Paula Sofia Ribeiro, Procurement Manager, parte da decisão estratégica da Pandora de reduzir a dependência da prata para refletir sobre um tema estrutural nas cadeias de abastecimento: a exposição excessiva a commodities voláteis. Num contexto marcado por instabilidade geopolítica, disrupções logísticas e oscilações abruptas de preços, negociar melhor é suficiente ou, em certos casos, a verdadeira vantagem competitiva começa no redesenho do próprio produto?
A recente decisão da Pandora, de reduzir a sua dependência da prata através da utilização de revestimento de platina, constitui mais do que uma simples alteração técnica do produto. Trata-se de um movimento estratégico que evidencia uma preocupação crescente com a exposição a matérias-primas voláteis.

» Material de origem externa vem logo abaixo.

(** ** Probing the root, continued *)

Lemma attempt_stat rest :
  (length (attempt (PStr "stat" :: rest)) <= 1)%nat
  /\ Forall (fun e => is_stat e = true) (attempt (PStr "stat" :: rest)).
Proof.
  unfold attempt. cbn [argv_of]. destruct (argv_of rest); cbn;
    split; try lia; repeat constructor.
Qed.

Lemma identify_mounted_root_cases env w :
  exists answer l,
    identify_mounted_root env w = (Ret answer, log_to w l)
    /\ (answer = CURRENT_ROOT_A \/ answer = CURRENT_ROOT_B
        \/ answer = CURRENT_ROOT_UNDEFINED)
    /\ (length l <= 3)%nat
    /\ Forall (fun e => is_stat e = true) l.
Proof.
  remember (identify_mounted_root env w) as R eqn:HR.
  unfold identify_mounted_root, get_root_part_device_a, get_root_part_device_b,
    _get_state in HR.
  mstep HR.
  match type of HR with
  | context [run_command_get_output env ?c ?x] =>
      destruct (run_command_get_output env c x) as [r1 w1] eqn:E1;
      destruct (run_command_get_output_world _ _ _ _ _ E1) as [[root ->] ->];
      destruct (attempt_stat (tl c)) as [Hn1 Hs1]; clear E1
  end.
  simp HR. cbn [log_to self_state] in HR.
  match type of HR with
  | context [run_command_get_output env ?c ?x] =>
      destruct (run_command_get_output env c x) as [r2 w2] eqn:E2;
      destruct (run_command_get_output_world _ _ _ _ _ E2) as [[a ->] ->];
      destruct (attempt_stat (tl c)) as [Hn2 Hs2]; clear E2
  end.
  simp HR. cbn [log_to self_state] in HR.
  match type of HR with
  | context [run_command_get_output env ?c ?x] =>
      destruct (run_command_get_output env c x) as [r3 w3] eqn:E3;
      destruct (run_command_get_output_world _ _ _ _ _ E3) as [[b ->] ->];
      destruct (attempt_stat (tl c)) as [Hn3 Hs3]; clear E3
  end.
  simp HR. cbn [tl] in *. subst R. rewrite !log_to_app.
  eexists _, _. split; [reflexivity|]. split; [|split].
  - destruct (bool_decide (root = a)); [tauto|].
    destruct (bool_decide (root = b)); tauto.
  - rewrite !length_app. lia.
  - repeat (apply Forall_app; split); assumption.
Qed.

(** [identify_mounted_root] is a probe and nothing more: it never raises,
    answers one of the three identities, runs at most three processes,
    all of them [stat], and leaves the record and the state file as they
    were. *)
Theorem identify_mounted_root_probe env w :
  exists answer l,
    identify_mounted_root env w = (Ret answer, log_to w l)
    /\ (answer = CURRENT_ROOT_A \/ answer = CURRENT_ROOT_B
        \/ answer = CURRENT_ROOT_UNDEFINED)
    /\ (length l <= 3)%nat
    /\ Forall (fun e => is_stat e = true) l.
Proof. exact (identify_mounted_root_cases env w). Qed.

(** ** The switch test from one boot to the next *)

Lemma first_stage_switch env w root w1 :
  dict_get (self_state w) VALIDATION_STEP_KEY = PStr STEP_TEST_SWITCH ->
  identify_mounted_root env w = (Ret root, w1) ->
  first_stage env w
  = evaluate_test_switch (entering root (PStr STEP_TEST_SWITCH)) w1
    /\ self_state w1 = self_state w.
Proof.
  intros Hstep Hid.
  destruct (identify_mounted_root_cases env w) as (answer & l & Hcase & _).
  rewrite Hcase in Hid. injection Hid as -> <-.
  unfold first_stage. unfold mbind at 1, M_bind at 1. rewrite Hcase.
  unfold mbind at 1, M_bind at 1. rewrite get_step_eq. cbn [log_to self_state].
  rewrite Hstep. split; reflexivity.
Qed.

A volatilidade das commodities tem sido uma constante nos últimos anos. Oscilações abruptas de preço, tensões geopolíticas, disrupções logísticas e fenómenos climáticos extremos têm colocado pressão significativa sobre as cadeias de abastecimento globais. Para organizações altamente dependentes de uma única matéria-prima crítica, esta instabilidade traduz-se numa erosão progressiva de margens e numa redução da previsibilidade financeira.
Tradicionalmente, a resposta das empresas perante este cenário tem passado por renegociação contratual, diversificação de fornecedores ou mecanismos de cobertura de preço. Estas medidas são relevantes e, muitas vezes, necessárias. Contudo, importa questionar se são suficientes quando o risco é estrutural.
A dependência excessiva de uma commodity transfere parte do controlo estratégico da organização para o mercado. Quando o preço sobe abruptamente ou a oferta é condicionada, a empresa limita-se a reagir. A capacidade de antecipação reduz-se e a margem de manobra estratégica estreita-se.
Este fenómeno não é exclusivo da indústria da joalharia. O mercado do cacau tem registado aumentos históricos que pressionam a indústria do chocolate; o café enfrenta quebras de produção associadas a alterações climáticas; o lítio tornou-se um ativo crítico na transição energética; os semicondutores expuseram a vulnerabilidade de múltiplos setores industriais. Em todos estes casos, a dependência de matérias-primas críticas revelou fragilidades estruturais.
É neste contexto que a função de Procurement assume um papel determinante. A maturidade estratégica não se mede apenas pela capacidade de negociar melhores condições comerciais, mas também pela capacidade de questionar pressupostos de base: até que ponto faz sentido manter a dependência de determinado material? Que alternativas técnicas existem? Qual o impacto no posicionamento e na proposta de valor?
Redesenhar o produto ou alterar especificações são decisões complexas, que exigem alinhamento entre Procurement, engenharia, marketing e gestão financeira. No entanto, podem constituir a única resposta verdadeiramente estrutural a um risco persistente.
Existe ainda uma dimensão frequentemente subavaliada: a perceção do cliente. As matérias-primas não são apenas inputs produtivos; são também elementos integrantes da proposta de valor. Alterar um material pode implicar ajustamentos na narrativa da marca e na experiência percebida. Se a mudança não for devidamente enquadrada, o risco deixa de ser exclusivamente financeiro e passa a ser reputacional.
Num ambiente económico caracterizado por volatilidade crescente e cadeias de abastecimento mais expostas a disrupções, torna-se imperativo que as organizações adotem uma abordagem mais preventiva e integrada à gestão de risco de commodities.
Ignorar as dependências estruturais pode não gerar impacto imediato, mas tende a produzir efeitos cumulativos: erosão de margens, limitação de opções estratégicas e redução da capacidade de resposta a choques externos.
Mais do que negociar melhor, talvez a questão central seja outra: estaremos a gerir o risco… ou apenas a adiar as suas consequências?
Paula Sofia Ribeiro | Procurement Manager




Excelente artigo.
Muitas vezes achamos que uma negociação é apenas um duelo em que o objectivo é “espremer” a contraparte. Por isso concordo com a ideia que nem sempre a melhor negociação é lutar por condições melhores, às vezes é redesenhar o produto para reduzir a exposição a commodities voláteis.